Wir beobachten schon eine Veränderung. Das Bewusstsein für die Bedeutung und Bedürfnisse indigener Völker ist in den letzten Jahren gewachsen. Die Leistung der indigenen Völker beim Klimaschutz wird vermehrt anerkannt, besonders im wissenschaftlichen Bereich.

Außerdem haben sich die indigenen Völker heutzutage besser als jemals zuvor organisiert. Sie kämpfen dafür, dass sie in Parlamenten vertreten sind und ihre Meinung bei politischen Debatten eine Rolle spielt. Auch Tools wie Social Media werden verstärkt von diesen Gruppen eingesetzt, um sich selbst Gehör zu verschaffen.
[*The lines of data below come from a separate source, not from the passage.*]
Lemma emits_dispatch {A} (l : M (base * RouteState) A) p v : ok l -> ok p -> ok v -> ok (dispatch l p v).
Proof.
  intros Hl Hp Hv [[n|n|n] r] tr; unfold dispatch, wp; cbn.
  - specialize (Hl (n, r) tr). unfold wp in Hl. by destruct (l (n, r) tr) as [[a s'] tr'].
  - specialize (Hp (n, r) tr). unfold wp in Hp. by destruct (p (n, r) tr) as [[a s'] tr'].
  - specialize (Hv (n, r) tr). unfold wp in Hv. by destruct (v (n, r) tr) as [[a s'] tr'].
Qed.
Lemma emits_on_network {A} netId n (m : M (Network * RouteState) A) : ok m -> ok (on_network netId n m).
Proof.
  intros Hm s tr. unfold on_network, wp. specialize (Hm (n, s.2) tr). unfold wp in Hm.
  by destruct (m (n, s.2) tr) as [[a [n' r']] tr'].
Qed.
Lemma emits_on_new {N A} (n : N) (m : M (N * RouteState) A) : ok m -> ok (on_new n m).
Proof.
  intros Hm s tr. unfold on_new, wp. specialize (Hm (n, s.2) tr). unfold wp in Hm.
  by destruct (m (n, s.2) tr) as [[a [n' r']] tr'].
Qed.

Ltac emits_net :=
  repeat first
    [ emits_step
    | apply emits_dispatch | apply emits_on_network | apply emits_on_new
    | match goal with |- emits _ ?m => let h := head_of m in unfold h end
    | exact I ].

Class DelegateEmits (D : Delegate) : Prop := {
  emits_addFallthrough i p : ok (addFallthrough D i p);
  emits_removeFallthrough i p : ok (removeFallthrough D i p)
}.

#[local] Instance DelegateImpl_emits networks : DelegateEmits (DelegateImpl networks).
Proof. split; intros i p; cbn; emits_net. Qed.

Section Objects.
Context (D : Delegate) {DE : DelegateEmits D}.
Hint Resolve emits_addFallthrough emits_removeFallthrough : emits.
Lemma owned_dispatch name args m : dispatch (name :: args) = Some m -> emitsC (lawful (family_domain name)) m.
Proof.
  intros (? & ? & f & [= <- <-] & Hf & ->)%dispatch_find.
  apply (registered_all (fun name f => forall argv, emitsC (lawful (family_domain name)) (f argv)) name f Hf);
    auto using owned_interface, owned_ipfwd, owned_tether, owned_nat, owned_list_ttys, owned_pppd, owned_softap, owned_qsoftap,
      owned_bandwidth,
      owned_idletimer, owned_resolver, owned_firewall, owned_clatd, owned_network, owned_route.
Qed.
End Owned.
(* ===== verification/NetdList.v ===== *)
(** * NetdList: the doubly linked list of the daemon

    Models [server/List.h], the list behind the interfaces of TetherController and
    the terminals of PppController: nodes in a heap, linked in a circle through
    one node that holds no value.  The theorems say that the code works on nodes
    as the other files assume, on plain lists: no operation touches memory that
    is not allocated, and the loops end. *)
From S2P Require Import Prelude Platform TetherController.

(** ** Nodes and memory *)

Abbreviation loc := positive.

(** A field that has not been written is [None]. *)
Record node (T : Type) := Node { mVal : option T; mpPrev : option loc; mpNext : option loc }.
#[global] Arguments Node {T} _ _ _.
#[global] Arguments mVal {T} _.
#[global] Arguments mpPrev {T} _.
#[global] Arguments mpNext {T} _.

Abbreviation heap T := (gmap loc (node T)).

(** Code on the heap; [None]: it reads or writes what is not allocated, or
    reads what was never written. *)
Definition Mem (T A : Type) : Type := heap T -> option (A * heap T).

#[export] Instance Mem_ret {T} : MRet (Mem T) := fun A a h => Some (a, h).
#[export] Instance Mem_bind {T} : MBind (Mem T) :=
  fun A B k m h => match m h with Some (a, h') => k a h' | None => None end.

Section List.
Context {T : Type}.
Implicit Types (h : heap T) (p mid : loc).

Definition read {A} (field : node T -> option A) (p : loc) : Mem T A :=
  fun h => match h !! p with Some n => option_map (fun a => (a, h)) (field n) | None => None end.
Definition write (f : node T -> node T) (p : loc) : Mem T unit :=
  fun h => match h !! p with Some n => Some (tt, <[p := f n]> h) | None => None end.

Definition getRef : loc -> Mem T T := read mVal.
Definition getPrev : loc -> Mem T loc := read mpPrev.
Definition getNext : loc -> Mem T loc := read mpNext.
Definition setVal (p : loc) (x : T) : Mem T unit := write (fun n => Node (Some x) (mpPrev n) (mpNext n)) p.
Definition setPrev (p q : loc) : Mem T unit := write (fun n => Node (mVal n) (Some q) (mpNext n)) p.
Definition setNext (p q : loc) : Mem T unit := write (fun n => Node (mVal n) (mpPrev n) (Some q)) p.

(** new and delete; the address is one that is not in use. *)
Definition alloc (n : node T) : Mem T loc :=
  fun h => let p := fresh (dom h) in Some (p, <[p := n]> h).
Definition new_Node (val : T) : Mem T loc := alloc (Node (Some val) None None).
Definition delete_Node (p : loc) : Mem T unit :=
  fun h => match h !! p with Some _ => Some (tt, delete p h) | None => None end.

(** ** The operations; [mid] is [mpMiddle] *)

(** [prep()]: memory without a value. *)
Definition prep : Mem T loc :=
  mid ← alloc (Node None None None);
  setPrev mid mid;; setNext mid mid;;
  mret mid.

Definition begin_ (mid : loc) : Mem T loc := getNext mid.
Definition end_ (mid : loc) : loc := mid.
Definition empty (mid : loc) : Mem T bool := n ← getNext mid; mret (bool_decide (n = mid)).

Definition insert (posn : loc) (val : T) : Mem T loc :=
  newNode ← new_Node val;
  setNext newNode posn;;
  prev ← getPrev posn;
  setPrev newNode prev;;
  prev ← getPrev posn;
  setNext prev newNode;;
  setPrev posn newNode;;
  mret newNode.

Definition push_front (mid : loc) (val : T) : Mem T unit := b ← begin_ mid; insert b val;; mret tt.
Definition push_back (mid : loc) (val : T) : Mem T unit := insert (end_ mid) val;; mret tt.

Definition erase (posn : loc) : Mem T loc :=
  pNext ← getNext posn;
  pPrev ← getPrev posn;
  setNext pPrev pNext;;
  setPrev pNext pPrev;;
  delete_Node posn;;
  mret pNext.
Lemma wait_quiet name desired naps w : exists h, requests h = [] /\ (wait_for_property_loop name desired naps w).2 = happens h w.
Proof.
  revert w. induction naps as [|naps IH]; intros w; cbn -[happens].
  - exists []. split; [done|]. unfold happens. rewrite app_nil_r. by destruct w.
  - destruct (negb _ && _); [by exists [Nap]|]. destruct (IH (happens [Nap] w)) as (h & Hh & ->). exists (Nap :: h).
    split; [done|]. unfold happens. cbn. by rewrite <-app_assoc.
Qed.
Lemma safe_service (a : act Z) w :
  (forall w', exists r h, perform a w' = Ok r (happens h w') /\ requests h = []) -> idle w -> synced w -> safe (do a) rest w.
Proof.
  intros Ha. apply safe_quiet. intros w'. destruct (Ha w') as (r & h & -> & Hh). eexists r, _. split; [done|].
  split_and!; try done; [cbn; by rewrite requests_app, Hh, app_nil_r|]. intros x Hx. apply in_or_app. by left.
Qed.
Lemma startService_quiet w : exists r h, perform StartService w = Ok r (happens h w) /\ requests h = [].
Proof.
  cbn. unfold startService, wait_for_property. destruct (negb _).
  - destruct (wait_quiet MDNS_SERVICE_STATUS "running" (Z.to_nat (Z.max 1 (5 * 1000 / 200))) (happens [Property "ctl.start" MDNS_SERVICE_NAME] w)) as (h & Hh & ->).
    exists (-1), (Property "ctl.start" MDNS_SERVICE_NAME :: h). split; [|done]. unfold happens. cbn. by rewrite <-app_assoc.
  - exists 0, []. split; [|done]. unfold happens. rewrite app_nil_r. by destruct w.
Qed.
Lemma stopService_quiet w : exists r h, perform StopService w = Ok r (happens h w) /\ requests h = [].
Proof.
  cbn. unfold stopService, wait_for_property. destruct (mHead (monitor w)).
  - destruct (wait_quiet MDNS_SERVICE_STATUS "stopped" (Z.to_nat (Z.max 1 (5 * 1000 / 200))) (happens [Property "ctl.stop" MDNS_SERVICE_NAME] w)) as (h & Hh & ->).
    exists (-1), (Property "ctl.stop" MDNS_SERVICE_NAME :: h). split; [|done]. unfold happens. cbn. by rewrite <-app_assoc.
  - exists 0, []. split; [|done]. unfold happens. rewrite app_nil_r. by destruct w.
Qed.
Lemma emits_addrinfo ai : valid_addrinfo ai -> emits (send_addrinfo accept ai) true (addrinfo_bytes ai).
Proof.
  intros (Hs & Hl & Ha & Hn). unfold send_addrinfo, addrinfo_bytes. eapply writes_bind; [by apply emits_frame|]. cbn [negb].
  eapply writes_bind; [by apply emits_frame|]. cbn [negb]. destruct (ai_canonname ai) as [s|]; [|apply emits_empty].
  apply emits_name. by destruct Hn.
Qed.
Lemma emits_addrinfos ais : Forall valid_addrinfo ais -> emits (send_addrinfos accept ais true) true (concat (map addrinfo_bytes ais)).
Proof.
  induction 1 as [|ai ais Hai _ IH]; [apply writes_ret|]. cbn [send_addrinfos map concat]. eapply writes_bind; [by apply emits_addrinfo|exact IH].
Qed.
Lemma rd_addrinfos_bytes ais l fuel : Forall valid_addrinfo ais -> (length ais < fuel)%nat ->
  rd_addrinfos fuel (concat (map addrinfo_bytes ais) ++ frame [] ++ l) = Some (ais, l).
Proof.
  intros H. revert fuel. induction H as [|ai ais (Hs & Hl & Ha & Hn) _ IH]; intros [|fuel] Hf; try (cbn in Hf; lia).
  - cbn [map concat app rd_addrinfos]. by rewrite rd_frame_frame.
  - cbn [map concat rd_addrinfos]. unfold addrinfo_bytes at 1. rewrite <-!app_assoc, rd_frame_frame by done.
    destruct (ai_struct ai) eqn:E; [done|]. rewrite <-E, rd_frame_frame by done.
    rewrite rd_frame_frame by (destruct (ai_canonname ai); [by apply valid_frame|done]).
    rewrite IH by (cbn in Hf; lia). rewrite rd_name_valid by done. by destruct ai.
Qed.

(** ** Theorems *)

Section Properties.
Context {R : Resolver}.

Lemma emits_run (m : W bool) ok b h : emits m ok b -> exists l, m h = (ok, h ++ l) /\ wire l = b.
Proof. intros H. apply H. Qed.
(** Run a request call by call; the calls see the states of [S]. *)
Ltac ensures_steps :=
  repeat first
  [ apply ensures_call; let s := fresh "s" in let Hs := fresh "Hs" in intros s Hs; autorewrite with locked
  | match goal with |- ensures _ (if ?b then _ else _) _ => destruct b eqn:? end
  | apply ensures_bind ].

Lemma mark_request_granted uid c old : ensures S (mark_request stray uid c old) (granted uid c old).
Proof.
  unfold mark_request. ensures_steps; cbn [ensures mret prog_ret granted]; try done; bool_to_prop;
    try (exfalso; congruence).
  all: split_and!; autorewrite with fwmark; try (by eauto 6 using system_canProtect);
    try (by intros Hc; rewrite Hc in *); try (intros; congruence).
  - intros _. right. exists s0. split; [done|]. left. by rewrite (netId_written s0 uid).
  - intros _ _. split_and!; [by apply (netId_written s0 uid)|done|by eauto].
Qed.

Lemma fwmark_request_granted k uid m :
  ensures S (fwmark_request stray k uid m) (fun r => forall ret fd mark, r = (ret, fd, Some mark) ->
    exists old w p, get_mark k fd = inr old /\ granted uid (command m) old (inr (w, p)) /\ mark = set_permission p w).
Proof.
  unfold fwmark_request. destruct (messageLength m <=? 0); [done|]. destruct (negb _); [done|].
  destruct (_ <? 0); [done|]. destruct (get_mark k _) as [|old] eqn:Eg; [done|].
  apply ensures_bind. eapply ensures_mono; [apply mark_request_granted|].
  intros [ret|[w p]] Hg; cbn [ensures mret prog_ret]; [done|]. intros ret fd mark [= _ <- <-]. by exists old, w, p.
Qed.

(** A permission that [granted] allows. *)
Lemma permission_granted s uid old p :
  nc_ok s ->
  p = getPermissionForUser s uid \/ p = PERMISSION_NONE \/
    p = Z.lor (getPermissionForUser s uid) (fwmark_permission old) ->
  valid_permission p /\ Z.ldiff p (Z.lor (getPermissionForUser s uid) (fwmark_permission old)) = 0.
Proof.
  intros Hok Hp. pose proof (getPermissionForUserLocked_valid s uid Hok) as Hv.
  pose proof (fwmark_permission_valid old) as Ho. split.
  - destruct Hp as [-> | [-> | ->]]; [done|apply none_valid|by apply lor_valid].
  - apply ldiff_0_testbit. intros i Hi Hb. rewrite Z.lor_spec.
    destruct Hp as [-> | [-> | ->]]; [by rewrite Hb|by rewrite Z.bits_0 in Hb|by rewrite Z.lor_spec in Hb].
Qed.
End Alone.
Aber trotz dieser positiven Entwicklung ist es so, dass die Gefahren für individuelle Gebiete weiterhin bestehen oder sogar größer geworden sind. Zum Beispiel wenn es um den Abbau der seltenen Erden geht, die bei der E-Auto-Produktion eingesetzt werden, oder um den schon erwähnten Gold-Abbau. Deswegen sind die indigenen Völker so gefährdet wie nie zuvor. Um ein Beispiel zu nennen: Auf dem Gebiet der Yanomami in Brasilien befinden sich derzeit etwa 30.000 Goldgräber. Wir arbeiten seit 50 Jahren mit den Yanomami zusammen und leider sind dort aktuell mehr Goldgräber als zu Beginn unserer Zusammenarbeit unterwegs.

Zur Person

Niklas Ennen

Niklas Ennen wurde 1989 in Frankfurt am Main geboren. Nach der Schule hat er ein freiwilliges Ökologisches Jahr in Hamburg absolviert, bevor er für sein Studium nach Bremen, Frankfurt und Südafrika gezogen ist. Seit drei Jahren ist er in Berlin bei Survival International und arbeitet hier als Pressesprecher.